▸ INSTRUCTIONS TO FOLLOW
Copy out the lines below that hold the word "AdminUpdateDirectoryStatusRequest".

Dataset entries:
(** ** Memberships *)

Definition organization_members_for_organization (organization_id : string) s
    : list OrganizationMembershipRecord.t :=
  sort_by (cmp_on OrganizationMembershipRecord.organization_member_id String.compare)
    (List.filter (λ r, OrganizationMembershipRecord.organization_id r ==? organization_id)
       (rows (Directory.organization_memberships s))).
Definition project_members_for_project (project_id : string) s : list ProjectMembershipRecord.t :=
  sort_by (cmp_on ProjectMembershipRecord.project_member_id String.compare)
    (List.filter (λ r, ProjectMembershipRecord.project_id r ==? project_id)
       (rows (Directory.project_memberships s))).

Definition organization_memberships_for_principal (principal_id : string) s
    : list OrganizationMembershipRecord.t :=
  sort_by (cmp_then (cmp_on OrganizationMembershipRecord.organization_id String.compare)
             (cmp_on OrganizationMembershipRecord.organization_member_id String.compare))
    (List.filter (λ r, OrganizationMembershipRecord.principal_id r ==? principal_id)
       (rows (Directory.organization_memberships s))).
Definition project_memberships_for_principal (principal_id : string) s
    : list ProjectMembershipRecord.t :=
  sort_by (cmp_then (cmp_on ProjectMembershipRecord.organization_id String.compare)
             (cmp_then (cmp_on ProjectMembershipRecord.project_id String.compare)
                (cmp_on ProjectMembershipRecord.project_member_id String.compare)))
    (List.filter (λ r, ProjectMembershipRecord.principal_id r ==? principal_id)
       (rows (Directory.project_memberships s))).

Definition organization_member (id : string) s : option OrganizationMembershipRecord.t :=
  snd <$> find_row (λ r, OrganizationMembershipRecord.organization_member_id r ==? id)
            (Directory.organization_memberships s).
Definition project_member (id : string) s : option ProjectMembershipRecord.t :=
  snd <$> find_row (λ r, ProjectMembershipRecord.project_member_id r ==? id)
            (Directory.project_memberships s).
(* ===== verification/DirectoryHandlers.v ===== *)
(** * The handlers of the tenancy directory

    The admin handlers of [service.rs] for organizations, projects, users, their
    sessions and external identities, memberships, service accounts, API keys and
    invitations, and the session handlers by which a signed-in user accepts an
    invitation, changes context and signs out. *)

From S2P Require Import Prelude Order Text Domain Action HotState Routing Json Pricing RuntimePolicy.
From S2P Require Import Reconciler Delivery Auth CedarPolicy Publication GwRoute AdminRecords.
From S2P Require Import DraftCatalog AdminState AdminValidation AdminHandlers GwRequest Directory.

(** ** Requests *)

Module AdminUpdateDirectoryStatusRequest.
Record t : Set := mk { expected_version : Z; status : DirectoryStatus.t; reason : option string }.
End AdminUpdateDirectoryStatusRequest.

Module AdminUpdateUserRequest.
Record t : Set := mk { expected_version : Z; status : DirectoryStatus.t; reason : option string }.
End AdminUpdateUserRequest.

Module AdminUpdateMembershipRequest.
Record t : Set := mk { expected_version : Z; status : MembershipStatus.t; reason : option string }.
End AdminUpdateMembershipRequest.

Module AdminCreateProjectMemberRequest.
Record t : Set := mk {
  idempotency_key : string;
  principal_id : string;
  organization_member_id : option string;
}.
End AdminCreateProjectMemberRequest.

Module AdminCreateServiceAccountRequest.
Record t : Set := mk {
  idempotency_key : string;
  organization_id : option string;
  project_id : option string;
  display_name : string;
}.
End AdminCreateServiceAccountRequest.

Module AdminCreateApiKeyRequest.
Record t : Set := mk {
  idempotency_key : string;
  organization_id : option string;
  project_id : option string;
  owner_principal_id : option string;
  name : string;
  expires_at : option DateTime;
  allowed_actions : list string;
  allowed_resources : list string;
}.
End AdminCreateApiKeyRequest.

▸ RESPONSE BELOW
Module AdminUpdateDirectoryStatusRequest.
End AdminUpdateDirectoryStatusRequest.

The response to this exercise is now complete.